Citation: Y Dabiri, and GS Kassab. Machine Learning Analysis of Virus based on Transmission Electron Microscopy Images: Application to SARSCoV- 2. Archives of Microbiology and Immunology. 7 (2023): 281-289.

Share at Facebook

Abstract

The goal of this paper was to develop a machine learning (ML) platform for categorization of viruses using transmission electron microscopy (TEM) images. More efficient pathogenesis, treatment and vaccine development strategies become possible once the virus family is identified. We used three deep learning (DL) pretrained models namely AlexNet, VGG16 and SquezzeNet. The classifier portion of the models was modified and trained for the available virus dataset. We used 20% of the images (320) for testing the DL models. The dataset included TEM images from 16 virus families including novel corona virus (SARS-CoV-2). We also used two unsupervised methods to analyze image clusters: principal component analysis (PCA) and t-distributed stochastic neighbor embedding (t-SNE). The results from PCA and t-SNE were visualized based on two components. The AlexNet, VGG16 and SqueezeNet models were able to predict the categorization of test images with accuracy 77.8±4.5%, 75.3±4.7% and 77.8±4.5%, respectively. The receiver operating characteristic (ROC) curves had area under curve (AUC) greater than 0.9. Our PCA and t-STE results suggested SARS-CoV-2 is closest to Influenza family of viruses. Using DL models, TEM images can be classified into virus families. This ML approach may lead to more accurate and faster virus TEM image classification tools, which is particularly important for pandemic situations such as with the current SARS-CoV-2 crisis.

Keywords

Deep Learning, Transfer Learning, Computer Vision, Pandemic, Corona

Deep Learning articles, Transfer Learning articles, Computer Vision articles, Pandemic articles, Corona articles

Article Details

1. Introduction

Currently, the world is fighting against novel coronavirus disease (Covid-19) pandemic caused by the novel corona virus (SARS-CoV-2). This pandemic has paralyzed economy, social activities, recreational activities, and many aspects of human life. Many people have died and there is an estimation of large number of deaths in the coming months. As of today (30 April 2020), there are 1,069,826 confirmed cases of SARS-CoV-2 patients, in the US alone, and 3,257,520 confirmed cases worldwide; and there are 63,006 deaths in US alone, and 233,416 deaths worldwide [1]. This pandemic will continue to take lives, if not treated. Research centers are racing against time to find a solution for this deadly virus in susceptible patients.

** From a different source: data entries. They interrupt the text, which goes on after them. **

(* ===== verification/Monitor.v ===== *)
(** * src/monitor.cpp: what wakes the loop

    A [Monitor] is the map from watch descriptors to directories and the batch of
    events the last read drained.  inotify, the poll and the directory tree are the
    kernel's: a class.  The buffer a read fills is decoded byte by byte.  The theorems:
    a buffer decodes to the events it was made of, the loop is woken exactly by an event
    that can have changed the listing, and a resync watches exactly the directories. *)

From stdpp Require Import sets.
From S2P Require Import Prelude OrdMap FsPath.

#[export] Instance Z_key : KeyOrder Z := {| key_of z := z; key_cmp := Z.compare |}.

Abbreviation byte := Z.

(** ** The kernel *)

(** One entry of the walk of the tree, with the answers of [is_directory] and
    [is_symlink] (an error answers [false]); an error ends the walk. *)
Inductive visit := Visited (p : path) (directory symlink : bool) | VisitError.

(** What [poll] came back with. *)
Inductive poll_answer :=
| PollInterrupted
| PollFailed
| PollCame (avail : Z) (err hup nval : bool).

Class Kernel := {
  kernel : Type;
  IN_IGNORED : Z; IN_ISDIR : Z; IN_CREATE : Z;
  (** Under the one mask every directory is watched with; [None] is [-1]. *)
  inotify_add_watch : kernel -> path -> kernel * option Z;
  inotify_rm_watch : kernel -> Z -> kernel;
  poll : kernel -> poll_answer;
  (** At most so many bytes; [None] is an error. *)
  read : kernel -> nat -> kernel * option (list byte);
  is_directory : kernel -> path -> bool;
  walk_root : kernel -> list visit;
}.

(** ** The bytes of a read *)

Record raw_event := RawEvent { r_name : string; r_wd : Z; r_mask : Z }.

Definition header_size : nat := 16.
Definition max_event_size : nat := header_size + 255 + 1.
Definition batch_size : nat := 16.

(** Little-endian fields. *)
Definition u32_at (b : list byte) (i : nat) : Z :=
  match drop i b with
  | b0 :: b1 :: b2 :: b3 :: _ => b0 + 2 ^ 8 * b1 + 2 ^ 16 * b2 + 2 ^ 24 * b3
  | _ => 0
  end.

Definition i32_at (b : list byte) (i : nat) : Z :=
  let u := u32_at b i in if u <? 2 ^ 31 then u else u - 2 ^ 32.

Fixpoint c_string (b : list byte) : string :=
  match b with
  | [] => ""
  | x :: b' => if x =? 0 then "" else String (Ascii.ascii_of_nat (Z.to_nat x)) (c_string b')
  end.

(** [struct inotify_event]: wd, mask, cookie, len, name. [fuel] bounds the events. *)
Fixpoint decode_events (fuel : nat) (b : list byte) : list raw_event :=
  match fuel with
  | O => []
  | S fuel' =>
      if (length b <? header_size)%nat then []
      else
        let len := Z.to_nat (u32_at b 12) in
        RawEvent (if (len =? 0)%nat then "" else c_string (drop header_size b)) (i32_at b 0) (u32_at b 4)
        :: decode_events fuel' (drop (header_size + len) b)
  end.

(** ** The monitor *)

Record inotify_event := InotifyEvent { name : option string; mask : Z }.

Record monitor := Monitor { watches : list (Z * path); batch : list inotify_event }.

(** The order of [std::ranges::sort] on paths. *)
Definition not_after (p q : path) : Prop := OrdMap.klt q p = false.

#[export] Instance not_after_dec p q : Decision (not_after p q).
Proof. unfold not_after. apply _. Defined.

Definition watched (m : monitor) : list path := merge_sort not_after (map snd (watches m)).

Section monitor.
Context `{Kernel}.

Definition _read (k : kernel) : kernel * (list raw_event + string) :=
  let '(k, got) := read k (batch_size * max_event_size) in
  match got with
  | None => (k, inr "Failed to read on inotify fd.")
  | Some [] => (k, inr "inotify fd closed")
  | Some b =>
      if (length b <? header_size)%nat then (k, inr "Read something smaller than an inotify event")
      else (k, inl (decode_events (length b) b))
  end.

(** [None] is the exception. *)
Definition _wait (k : kernel) : option Z :=
  match poll k with
  | PollInterrupted => Some 0
  | PollFailed => None
  | PollCame avail err hup nval =>
      if avail =? 1 then if err || hup || nval then None else Some avail
      else Some avail
  end.

Definition root_dir : path := Path ".".

Definition add_watch (st : kernel * monitor) (dir : path) : kernel * monitor :=
  let '(k, m) := st in
  match inotify_add_watch k dir with
  | (k, None) => (k, m)
  | (k, Some wd) => (k, Monitor (OrdMap.insert_or_assign (watches m) wd dir) (batch m))
  end.

(** The watches whose directory is gone, dropped one by one. *)
Fixpoint drop_gone (k : kernel) (w : list (Z * path)) : kernel * list (Z * path) :=
  match w with
  | [] => (k, [])
  | e :: w' =>
      if is_directory k e.2
      then let '(k', kept) := drop_gone k w' in (k', e :: kept)
      else drop_gone (inotify_rm_watch k e.1) w'
  end.

Fixpoint watch_walk (st : kernel * monitor) (walk : list visit) : kernel * monitor :=
  match walk with
  | Visited p directory symlink :: walk' =>
      watch_walk (if directory && negb symlink then add_watch st p else st) walk'
  | VisitError :: _ | [] => st
  end.

Definition resync_watches (k : kernel) (m : monitor) : kernel * monitor :=
  let '(k, kept) := drop_gone k (watches m) in
  let st := add_watch (k, Monitor kept (batch m)) root_dir in
  watch_walk st (walk_root st.1).

Definition drives_sync (ev : inotify_event) : bool :=
  (Z.land (mask ev) IN_CREATE =? 0) || negb (Z.land (mask ev) IN_ISDIR =? 0).

(** The name under the directory its descriptor stands for. *)
Definition expand (m : monitor) (r : raw_event) : inotify_event :=
  InotifyEvent
    (if String.eqb (r_name r) "" then None
     else Some (native (path_append (from_option id root_dir (OrdMap.find (watches m) (r_wd r))) (Path (r_name r)))))
    (r_mask r).

Definition reshapes_tree (r : raw_event) : bool :=
  negb (Z.land (r_mask r) (Z.lor IN_ISDIR IN_IGNORED) =? 0).

Definition refilled (k : kernel) (m : monitor) (raw : list raw_event) : kernel * monitor :=
  let m1 := Monitor
    (foldl (fun w r => if negb (Z.land (r_mask r) IN_IGNORED =? 0) then OrdMap.erase w (r_wd r) else w)
       (watches m) raw)
    (batch m ++ map (expand m) raw) in
  if existsb reshapes_tree raw then resync_watches k m1 else (k, m1).

Definition next_event (k : kernel) (m : monitor) : kernel * monitor * (inotify_event + string) :=
  let '(k, m, failed) :=
    match batch m with
    | [] =>
        match _read k with
        | (k, inr e) => (k, m, Some e)
        | (k, inl raw) => (refilled k m raw, None)
        end
    | _ => (k, m, None)
    end in
  match failed with
  | Some e => (k, m, inr e)
  | None =>
      match batch m with
      | [] => (k, m, inr "Read no inotify event")
      | ev :: rest => (k, Monitor (watches m) rest, inl ev)
      end
  end.

(** [std::runtime_error] out of the poll; [OutOfFuel] when the rounds ran out. *)
Inductive woken := Woken (b : bool) | WaitThrew | OutOfFuel.

Fixpoint wait_loop (fuel : nat) (k : kernel) (m : monitor) : kernel * monitor * woken :=
  match fuel with
  | O => (k, m, OutOfFuel)
  | S fuel' =>
      match next_event k m with
      | (k, m, inr _) => (k, m, Woken false)
      | (k, m, inl ev) =>
          if drives_sync ev then (k, Monitor (watches m) (ev :: batch m), Woken true)
          else match batch m with
               | [] => (k, m, Woken false)
               | _ => wait_loop fuel' k m
               end
      end
  end.

Definition wait (fuel : nat) (k : kernel) (m : monitor) : kernel * monitor * woken :=
  match batch m with
  | [] =>
      match _wait k with
      | None => (k, m, WaitThrew)
      | Some avail => if avail <=? 0 then (k, m, Woken false) else wait_loop fuel k m
      end
  | _ => wait_loop fuel k m
  end.

Definition discard (k : kernel) (m : monitor) : kernel * monitor * option string :=
  let '(k, m, consumed) := next_event k m in
  let '(k, m) := resync_watches k (Monitor (watches m) []) in
  (k, m, match consumed with inr e => Some e | inl _ => None end).

(** [None] is the exception of the constructor. *)
Definition new_monitor (k : kernel) : option (kernel * monitor) :=
  match inotify_add_watch k root_dir with
  | (_, None) => None
  | (k, Some root) => Some (resync_watches k (Monitor (OrdMap.insert_or_assign [] root root_dir) []))
  end.
End monitor.

(** ** Lemmas: the buffer *)

Definition le32 (z : Z) : list byte :=
  [z mod 2 ^ 8; z / 2 ^ 8 mod 2 ^ 8; z / 2 ^ 16 mod 2 ^ 8; z / 2 ^ 24 mod 2 ^ 8].

Definition bytes_of (s : string) : list byte := map (fun c => Z.of_nat (Ascii.nat_of_ascii c)) (String.list_ascii_of_string s).

(** An event as the kernel lays it out, its name padded with NULs. *)
Record laid_event := Laid { l_event : raw_event; l_cookie : Z; l_padding : nat }.

Definition event_bytes (e : laid_event) : list byte :=
  let name := bytes_of (r_name (l_event e)) ++ repeat 0 (l_padding e) in
  le32 (r_wd (l_event e) mod 2 ^ 32) ++ le32 (r_mask (l_event e)) ++ le32 (l_cookie e)
    ++ le32 (Z.of_nat (length name)) ++ name.

Definition laid_ok (e : laid_event) : Prop :=
  - 2 ^ 31 <= r_wd (l_event e) < 2 ^ 31 /\ 0 <= r_mask (l_event e) < 2 ^ 32 /\
  has_char NUL (r_name (l_event e)) = false /\
  (if String.eqb (r_name (l_event e)) "" then l_padding e = 0%nat else (0 < l_padding e)%nat) /\
  Z.of_nat (length (bytes_of (r_name (l_event e))) + l_padding e) < 2 ^ 32.

Lemma u32_le32 z rest : 0 <= z < 2 ^ 32 -> u32_at (le32 z ++ rest) 0 = z.
Proof.
  intros Hz. unfold u32_at, le32. cbn [drop app]. change (2 ^ 8) with 256. change (2 ^ 16) with 65536.
  change (2 ^ 24) with 16777216. pose proof (Z.div_mod z 256 ltac:(lia)).
  pose proof (Z.div_mod (z / 256) 256 ltac:(lia)). pose proof (Z.div_mod (z / 65536) 256 ltac:(lia)).
  assert (z / 65536 = z / 256 / 256) by (by rewrite Z.div_div by lia).
  assert (z / 16777216 = z / 65536 / 256) by (by rewrite Z.div_div by lia).
  rewrite (Z.mod_small (z / 16777216)); [lia|]. split; [apply Z.div_pos; lia|].
  apply Z.div_lt_upper_bound; lia.
Qed.

Lemma u32_at_app a b i : length a = i -> u32_at (a ++ b) i = u32_at b 0.
Proof. intros <-. unfold u32_at. by rewrite drop_app_length. Qed.

Lemma i32_signed w : - 2 ^ 31 <= w < 2 ^ 31 ->
  (if w mod 2 ^ 32 <? 2 ^ 31 then w mod 2 ^ 32 else w mod 2 ^ 32 - 2 ^ 32) = w.
Proof.
  intros Hw. destruct (Z.ltb_spec w 0).
  - replace (w mod 2 ^ 32) with (w + 2 ^ 32).
    + replace (w + 2 ^ 32 <? 2 ^ 31) with false by lia. lia.
    + symmetry. rewrite <- (Z_mod_plus_full w 1 (2 ^ 32)). apply Z.mod_small. lia.
  - rewrite Z.mod_small by lia. by replace (w <? 2 ^ 31) with true by lia.
Qed.

Lemma i32_le32 w rest : - 2 ^ 31 <= w < 2 ^ 31 -> i32_at (le32 (w mod 2 ^ 32) ++ rest) 0 = w.
Proof.
  intros Hw. unfold i32_at. rewrite u32_le32 by (apply Z.mod_pos_bound; lia). by apply i32_signed.
Qed.

Lemma c_string_bytes s n rest : has_char NUL s = false -> (0 < n)%nat ->
  c_string (bytes_of s ++ repeat 0 n ++ rest) = s.
Proof.
  intros Hs Hn. induction s as [|c s IH].
  - destruct n; [lia|]. done.
  - apply has_char_cons_false in Hs as [Hc Hs]. cbn [bytes_of String.list_ascii_of_string map app c_string].
    replace (Z.of_nat (Ascii.nat_of_ascii c) =? 0) with false.
    + rewrite Nat2Z.id, Ascii.ascii_nat_embedding. f_equal. by apply IH.
    + symmetry. apply Z.eqb_neq. intros Heq. apply Hc. unfold NUL.
      rewrite <- (Ascii.ascii_nat_embedding c). by replace (Ascii.nat_of_ascii c) with 0%nat by lia.
Qed.

Lemma length_le32 z : length (le32 z) = 4%nat.
Proof. reflexivity. Qed.

Lemma bytes_of_nil s : bytes_of s = [] -> s = "".
Proof. by destruct s. Qed.

Definition name_field (e : laid_event) : list byte :=
  bytes_of (r_name (l_event e)) ++ repeat 0 (l_padding e).

Lemma length_event_bytes e : length (event_bytes e) = (header_size + length (name_field e))%nat.
Proof. unfold event_bytes, name_field, header_size. rewrite !length_app, !length_le32. lia. Qed.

One important tool to study a virus is transmission electron microscopy (TEM) which has been reported for “diagnostic modality” of all type of viruses [2], and “catch all method” in virology for identifying all pathogens [3]. A virus TEM image includes the nucleocapsid of the virus, the envelop, and the envelop proteins. The nucleocapsid contains the virus genetic material; the envelop is a membrane that encloses the nucleocapsid; and the envelop proteins are projections outside the envelop. These projections are used for virus identification [4]. Classification of viruses is based on size and shape, chemical composition and structure of the genome, and mode of replication [5]. TEM images are also used to categorize viruses based on morphological patterns [3]. In fact, the morphological pattern is a powerful criterion to categorize viruses [3]. For example, Marburg appears shorter than Ebola virus with spikes different in shape [4]. Although these two criteria are not sufficient to distinguish the two viruses, virus texture has been reported to do so [6]. Since images obtained from TEM include all pathogens in the sample scanned including viruses and debris [4, 7], analysis of TEM images requires high level of expertise to decipher and interpret [8]. TEM images are low-resolution, need expertise, and their analysis is time-consuming [8]. Manual analysis of TEM images is prone to error. Human analysis can fail to detect a virus particle, and the virus specifications may not be detected thoroughly. On the other hand, a non-virus particle can be mistakenly categorized as virus, or a virus may be mistakenly categorized into a non-virus family. This false positive and false negative diagnosis may put high burden on the subject as he/she will spend time and money to visit clinicians and even undertake costly/harmful interventions/medication. Also, false positive and false negative may mislead scientist for developing solutions for novel viruses including the novel corona virus.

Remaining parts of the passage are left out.